Hundreds of thousands take to the streets against the far-right in Germany
Berlin, Germany - Hundreds of thousands joined rallies against Germany's far-right party, the Alternative for Germany (AfD), on Sunday, capping a week-long wave of protests that has seen demonstrators turn out in unusually large numbers across the country.
Over the weekend, there were protests in hundreds of cities and towns across Germany. Organizers, Campact and Fridays for Future, estimate that over 1.4 million people took to the streets to send a "signal against the AfD and the rightwards drift in German society."
There were so many demonstrators in Munich on Sunday that organizers were forced to cancel a planned march and ask people to disperse for safety reasons. Per local police, some 100,000 showed up for the rally, which is four times more than were expected.
Another 100,000 people gathered to protest in Berlin on Sunday evening, according to police figures cited by regional broadcaster RBB.
A January 10 report by investigative outlet Correctiv sparked this wave of mobilization against the far-right party. The report revealed that AfD members had discussed the expulsion of immigrants and "non-assimilated citizens" at a meeting with right-wing extremists.

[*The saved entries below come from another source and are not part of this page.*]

(** *** create *)

Definition createcluster_flag_list : list flag :=
  [mkFlag "name" "n" (VString ""); mkFlag "config" "" (VString ""); mkFlag "image" "" (VString "");
   mkFlag "retain" "" (VBool false); mkFlag "wait" "" (VInt 0); kubeconfig_flag;
   mkFlag "vault-password" "p" (VString ""); mkFlag "descriptor" "d" (VString "");
   mkFlag "keep-mgmt" "" (VBool false); mkFlag "avoid-creation" "" (VBool false);
   mkFlag "delete-previous" "" (VBool false); mkFlag "validate-only" "" (VBool false);
   mkFlag "use-local-stratio-image" "" (VBool false); mkFlag "build-stratio-image" "" (VBool false)].
Definition createcluster_NewCommand : command :=
  let fs := createcluster_flag_list in
  Cmd "cluster" NoArgs fs []
    (λ p args,
       let p := OverrideDefaultName_flags fs p in
       Ok (CreateCluster (mkFlagpole (string_flag fs p "name") (string_flag fs p "config") (string_flag fs p "image")
         (bool_flag fs p "retain") (int_flag fs p "wait") (string_flag fs p "kubeconfig") (string_flag fs p "vault-password")
         (string_flag fs p "descriptor") (bool_flag fs p "keep-mgmt") (bool_flag fs p "avoid-creation")
         (bool_flag fs p "delete-previous") (bool_flag fs p "validate-only")
         (bool_flag fs p "use-local-stratio-image") (bool_flag fs p "build-stratio-image")))) [].
Definition create_NewCommand : command := Cmd "create" NoArgs [] [] Subcommand_required [createcluster_NewCommand].

(** *** delete *)

Definition deletecluster_NewCommand : command :=
  let fs := [name_flag; kubeconfig_flag] in
  Cmd "cluster" NoArgs fs []
    (λ p args, let p := OverrideDefaultName_flags fs p in
       Ok (DeleteCluster (string_flag fs p "name") (string_flag fs p "kubeconfig"))) [].
Definition deleteclusters_NewCommand : command :=
  let fs := [kubeconfig_flag; mkFlag "all" "A" (VBool false)] in
  Cmd "clusters" (MinimumNArgs 0) fs []
    (λ p args,
       fail_when (negb (bool_flag fs p "all") && Nat.eqb (length args) 0) "no cluster names provided" ;;
       Ok (DeleteClusters (bool_flag fs p "all") (string_flag fs p "kubeconfig") args)) [].
Definition delete_NewCommand : command :=
  Cmd "delete" NoArgs [] [] Subcommand_required [deletecluster_NewCommand; deleteclusters_NewCommand].

(** *** export *)

Definition export_logs_NewCommand : command :=
  let fs := [name_flag] in
  Cmd "logs [output-dir]" (MaximumNArgs 1) fs []
    (λ p args, let p := OverrideDefaultName_flags fs p in Ok (ExportLogs (string_flag fs p "name") args)) [].
Definition export_kubeconfig_NewCommand : command :=
  let fs := [name_flag; kubeconfig_flag; internal_flag] in
  Cmd "kubeconfig" NoArgs fs []
    (λ p args, let p := OverrideDefaultName_flags fs p in
       Ok (ExportKubeconfig (string_flag fs p "name") (string_flag fs p "kubeconfig") (bool_flag fs p "internal"))) [].
Definition export_NewCommand : command :=
  Cmd "export" NoArgs [] [] Subcommand_required [export_logs_NewCommand; export_kubeconfig_NewCommand].

(** *** get *)

Definition get_clusters_NewCommand : command := Cmd "clusters" NoArgs [] [] (λ _ _, Ok GetClusters) [].
Definition get_nodes_NewCommand : command :=
  let fs := [name_flag; mkFlag "all-clusters" "A" (VBool false)] in
  Cmd "nodes" NoArgs fs []
    (λ p args, let p := OverrideDefaultName_flags fs p in
       Ok (GetNodes (string_flag fs p "name") (bool_flag fs p "all-clusters"))) [].
Definition get_kubeconfig_NewCommand : command :=
  let fs := [name_flag; internal_flag] in
  Cmd "kubeconfig" NoArgs fs []
    (λ p args, let p := OverrideDefaultName_flags fs p in
       Ok (GetKubeconfig (string_flag fs p "name") (bool_flag fs p "internal"))) [].
Definition get_NewCommand : command :=
  Cmd "get" NoArgs [] [] Subcommand_required [get_clusters_NewCommand; get_nodes_NewCommand; get_kubeconfig_NewCommand].

(** *** load *)

Definition load_docker_image_NewCommand : command :=
  let fs := [name_flag; nodes_flag] in
  Cmd "docker-image <IMAGE> [IMAGE...]" (NonEmptyArgs "a list of image names is required") fs []
    (λ p args, let p := OverrideDefaultName_flags fs p in
       Ok (LoadDockerImage (mkLoadFlags (string_flag fs p "name") (strings_flag fs p "nodes")) args)) [].
Definition load_image_archive_NewCommand : command :=
  let fs := [name_flag; nodes_flag] in
  Cmd "image-archive <IMAGE.tar>" (NonEmptyArgs "name of image archive is required") fs []
    (λ p args, let p := OverrideDefaultName_flags fs p in
       Ok (LoadImageArchive (mkLoadFlags (string_flag fs p "name") (strings_flag fs p "nodes")) args)) [].
Definition load_NewCommand : command :=
  Cmd "load" NoArgs [] [] Subcommand_required [load_docker_image_NewCommand; load_image_archive_NewCommand].

(** *** The root, which itself does nothing but print its help *)

Definition root_NewCommand : command :=
  Cmd "cloud-provisioner" NoArgs []
    [mkFlag "loglevel" "" (VString ""); mkFlag "verbosity" "v" (VInt 0); mkFlag "quiet" "q" (VBool false)]
    (λ _ _, Ok Help)
    [build_NewCommand; completion_NewCommand; create_NewCommand; delete_NewCommand; export_NewCommand;
     get_NewCommand; version_NewCommand; load_NewCommand].
End tree.
(** * TexTra: the text core of [app.py]

    A shallow embedding of the functions of [src/app.py]: the text
    processing ([analyze_text], [split_into_sentences], [fallback_summarize],
    [summarize_text], [extract_topics], [extract_text_from_pdf]), the
    language tables of [detect_language] and [translate_text], the accounts
    ([signup], [login]) and the page dispatch with the handlers of its
    buttons; and theorems about them.  What libraries outside the
    repository compute (the LSA summarizer, the language detector, the
    translator, the PDF reader, the hash) is a parameter.

    A Python [str] is a list of characters.  Characters are the code points
    U+0000..U+00FF, for which the character classes of Python 3 ([str.isspace],
    the [\w] and [\s] of [re] on [str] patterns, [str.lower]) are written out
    in full.  A Python [int] is a [Z], a Python [float] is a binary64
    [PrimFloat.float].  A [dict] or [Counter] is an association list in
    insertion order, which is the order Python iterates them in. *)

From Stdlib Require Import Bool Ascii String List ZArith NArith Lia.
From Stdlib Require Import Floats Uint63 Sorted Permutation.
Import ListNotations.

Local Open Scope Z_scope.

(** ** The Python values and library functions the program uses *)

Module Py.

Definition str := list ascii.

(** A string literal. *)
Definition lit (s : string) : str := list_ascii_of_string s.

Definition str_eq_dec : forall a b : str, {a = b} + {a <> b} :=
  list_eq_dec ascii_dec.

Definition str_eqb (a b : str) : bool :=
  if str_eq_dec a b then true else false.

Definition ord (c : ascii) : N := N_of_ascii c.

Definition between (lo hi : N) (c : ascii) : bool :=
  ((lo <=? ord c) && (ord c <=? hi))%N.

(** [str.isspace] on one character, which is also [\s] of [re]:
    TAB..CR, the separators FS..US, SPACE, NEL and NO-BREAK SPACE. *)
Definition isspace (c : ascii) : bool :=
  between 9 13 c || between 28 32 c || (ord c =? 133)%N || (ord c =? 160)%N.

(** [A-Z] and [a-z] of a pattern without flags. *)
Definition is_AZ (c : ascii) : bool := between 65 90 c.
Definition is_az (c : ascii) : bool := between 97 122 c.

(** The alphanumeric characters below U+0100: digits, letters, the ordinal
    indicators, micro sign, superscript digits, vulgar fractions and the
    accented letters (all of U+00C0..U+00FF but the two operators). *)
Definition isalnum (c : ascii) : bool :=
  between 48 57 c || is_AZ c || is_az c
  || (ord c =? 170)%N || (ord c =? 178)%N || (ord c =? 179)%N
  || (ord c =? 181)%N || (ord c =? 185)%N || (ord c =? 186)%N
  || between 188 190 c
  || between 192 214 c || between 216 246 c || between 248 255 c.

(** [\w] of [re]: alphanumeric or underscore. *)
Definition is_word (c : ascii) : bool := isalnum c || (ord c =? 95)%N.

(** [str.lower] on the characters below U+0100, where every lower-case
    mapping is one character, 32 code points up.  (Beyond them [str.lower]
    can lengthen a text, as for U+0130, and reads the context of a capital
    sigma.) *)
Definition lower_char (c : ascii) : ascii :=
  if is_AZ c || between 192 214 c || between 216 222 c
  then ascii_of_N (ord c + 32) else c.

Definition lower (s : str) : str := map lower_char s.

Definition len {A} (l : list A) : Z := Z.of_nat (length l).

(** [str.strip()] with no argument. *)
Fixpoint lstrip (s : str) : str :=
  match s with
  | c :: r => if isspace c then lstrip r else s
  | [] => []
  end.

Definition rstrip (s : str) : str := rev (lstrip (rev s)).

Definition strip (s : str) : str := rstrip (lstrip s).

(** [str.split()] with no argument: the maximal runs of characters that
    are not whitespace.  [word] is the run being read, last character
    first. *)
Fixpoint split_from (word : str) (s : str) : list str :=
  match s with
  | [] => match word with [] => [] | _ => [rev word] end
  | c :: r =>
      if isspace c
      then match word with
           | [] => split_from [] r
           | _ => rev word :: split_from [] r
           end
      else split_from (c :: word) r
  end.

Definition split (s : str) : list str := split_from [] s.

(** [sep.join(l)]. *)
Fixpoint join (sep : str) (l : list str) : str :=
  match l with
  | [] => []
  | [s] => s
  | s :: r => s ++ sep ++ join sep r
  end.

(** [re.split(p, text)] for a pattern [p] without groups that consumes
    exactly one character.  [p before c] says whether [p] matches the
    character [c] when [before] is the text to its left, nearest character
    first (look-behind sees the whole text).  [piece] is the piece being
    read, last character first. *)
Fixpoint re_split_from (p : str -> ascii -> bool) (before piece : str)
    (s : str) : list str :=
  match s with
  | [] => [rev piece]
  | c :: r =>
      if p before c
      then rev piece :: re_split_from p (c :: before) [] r
      else re_split_from p (c :: before) (c :: piece) r
  end.

Definition re_split (p : str -> ascii -> bool) (text : str) : list str :=
  re_split_from p [] [] text.

(** [re.sub(p, '', s)] for a pattern [p] that is one character class. *)
Definition re_sub_empty (p : ascii -> bool) (s : str) : str :=
  filter (fun c => negb (p c)) s.
Lemma call_handlers_grow (k : Call) (c : ClientWebSocketClient) (event : string) :
  handlers_of (eventHandlers c) event
    `prefix_of` handlers_of (eventHandlers (call k c).1) event.
Proof.
  destruct k; try (simpl; reflexivity); cbn [call fst].
  - by rewrite (proj1 (Connect_fields net c)).
  - unfold Disconnect. by destruct (conn c).
  - rewrite handlers_of_On. case_decide; subst; [|done]. by apply prefix_app_r.
  - unfold Flat.listen. by rewrite (proj1 (listen_fields Flat.body net c reads)).
  - unfold Router.listen. by rewrite (proj1 (listen_fields Router.body net c reads)).
Qed.

Lemma call_connected_has_conn (k : Call) (c : ClientWebSocketClient) :
  connected_has_conn c → connected_has_conn (call k c).1.
Proof.
  destruct k; simpl; try done.
  - apply Connect_connected_has_conn.
  - apply Disconnect_connected_has_conn.
  - apply listen_connected_has_conn.
  - apply listen_connected_has_conn.
Qed.

Lemma call_configuration (k : Call) (c : ClientWebSocketClient) :
  let c' := (call k c).1 in
  apiKey c' = apiKey c ∧ wsUrl c' = wsUrl c ∧ autoReconnect c' = autoReconnect c ∧
  reconnectInterval c' = reconnectInterval c ∧
  maxReconnectAttempts c' = maxReconnectAttempts c ∧
  ((∀ token, k ≠ CallSetAccessToken token) → accessToken c' = accessToken c).
Proof.
  destruct k; simpl; try done.
  - destruct (Connect_fields net c) as (_ & ? & ? & ? & ? & ? & ?). done.
  - unfold Disconnect. by destruct (conn c).
  - repeat split; try done. intros H. by destruct (H token).
  - destruct (listen_fields Flat.body net c reads) as (_ & ? & ? & ? & ? & ? & ?). done.
  - destruct (listen_fields Router.body net c reads) as (_ & ? & ? & ? & ? & ? & ?). done.
Qed.

Lemma calls_cons (k : Call) (ks : list Call) (c : ClientWebSocketClient) :
  (calls (k :: ks) c).1 = (calls ks (call k c).1).1.
Proof. simpl. destruct (call k c) as [c1 t1]. simpl. by destruct (calls ks c1). Qed.

(** X9: handlers are never removed or reordered: after any sequence of
    calls ([Connect], [Disconnect], [Send], [Subscribe], [On],
    [SetAccessToken], [Emit], read loops of either copy), the handlers an
    event had before are still the first handlers of that event, in the same
    order. *)
Theorem handlers_only_grow (ks : list Call) (c : ClientWebSocketClient) (event : string) :
  handlers_of (eventHandlers c) event
    `prefix_of` handlers_of (eventHandlers (calls ks c).1) event.
Proof.
  revert c. induction ks as [|k ks IH]; intros c; [done|].
  rewrite calls_cons. etrans; [apply (call_handlers_grow k)|apply IH].
Qed.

Among the participants at the talks was Martin Sellner, a leader of Austria's Identitarian Movement, which subscribes to the "great replacement" conspiracy theory that claims there is a plot by non-white migrants to replace Europe's "native" white population.
Far-right AfD party is soaring in the German polls
News of the gathering sent shockwaves across Germany, as the AfD is soaring in opinion polls, just months ahead of three major regional elections in eastern Germany where their support is strongest.
Founded in 2013 as a eurosceptic party, the AfD entered the German Bundestag in 2027. Current polling puts it in second place nationally, as NPR reported.
The anti-immigration party confirmed that its members attended the meeting but has denied its acceptance of the "remigration" project championed by Sellner.
These protests against the AfD and the deportation plan began last weekend in Berlin and Potsdam, where the extremist meeting occurred, and have since gathered momentum.
Demonstrations against the far-right were much larger than execpted
Notably, the protests have spread to smaller towns and cities.
On Sunday, demonstrators in the capital carried signs with slogans such as "No place for Nazis," and waved their phone lights in front of the German parliament.
"It's good that something finally happened, that the silent majority isn't so silent anymore," IT worker Lydia Steffenhagen told AFP at the protest in Berlin.
In Dresden, the capital of the eastern region of Saxony, where the far-right party is leading in the polls, authorities had to alter the course of a protest march to make space for an "enormous number of participants," police said on X, formerly Twitter.
Organizers estimated 70,000 people protested in Cologne, while in Bremen, local police said 45,000 people showed up to demonstrate.
Chancellor Scholz joins demonstrations against the far-right
Politicians, church leaders, and Bundesliga soccer managers have called on people to stand against the far-right.
Chancellor Olaf Scholz, who joined a demonstration last weekend, said any plan to expel immigrants or citizens amounted to "an attack against our democracy and in turn on all of us."
Scholz urged everyone "to take a stand – for cohesion, for tolerance, for our democratic Germany."
Interior Minister Nancy Faeser went so far as to say in the newspapers of the Funke press group that the far-right meeting was reminiscent of "the horrible Wannsee conference," where the Nazis planned the extermination of European Jews in 1942.
The widespread anger following the Correctiv report has prompted renewed calls to ban the AfD.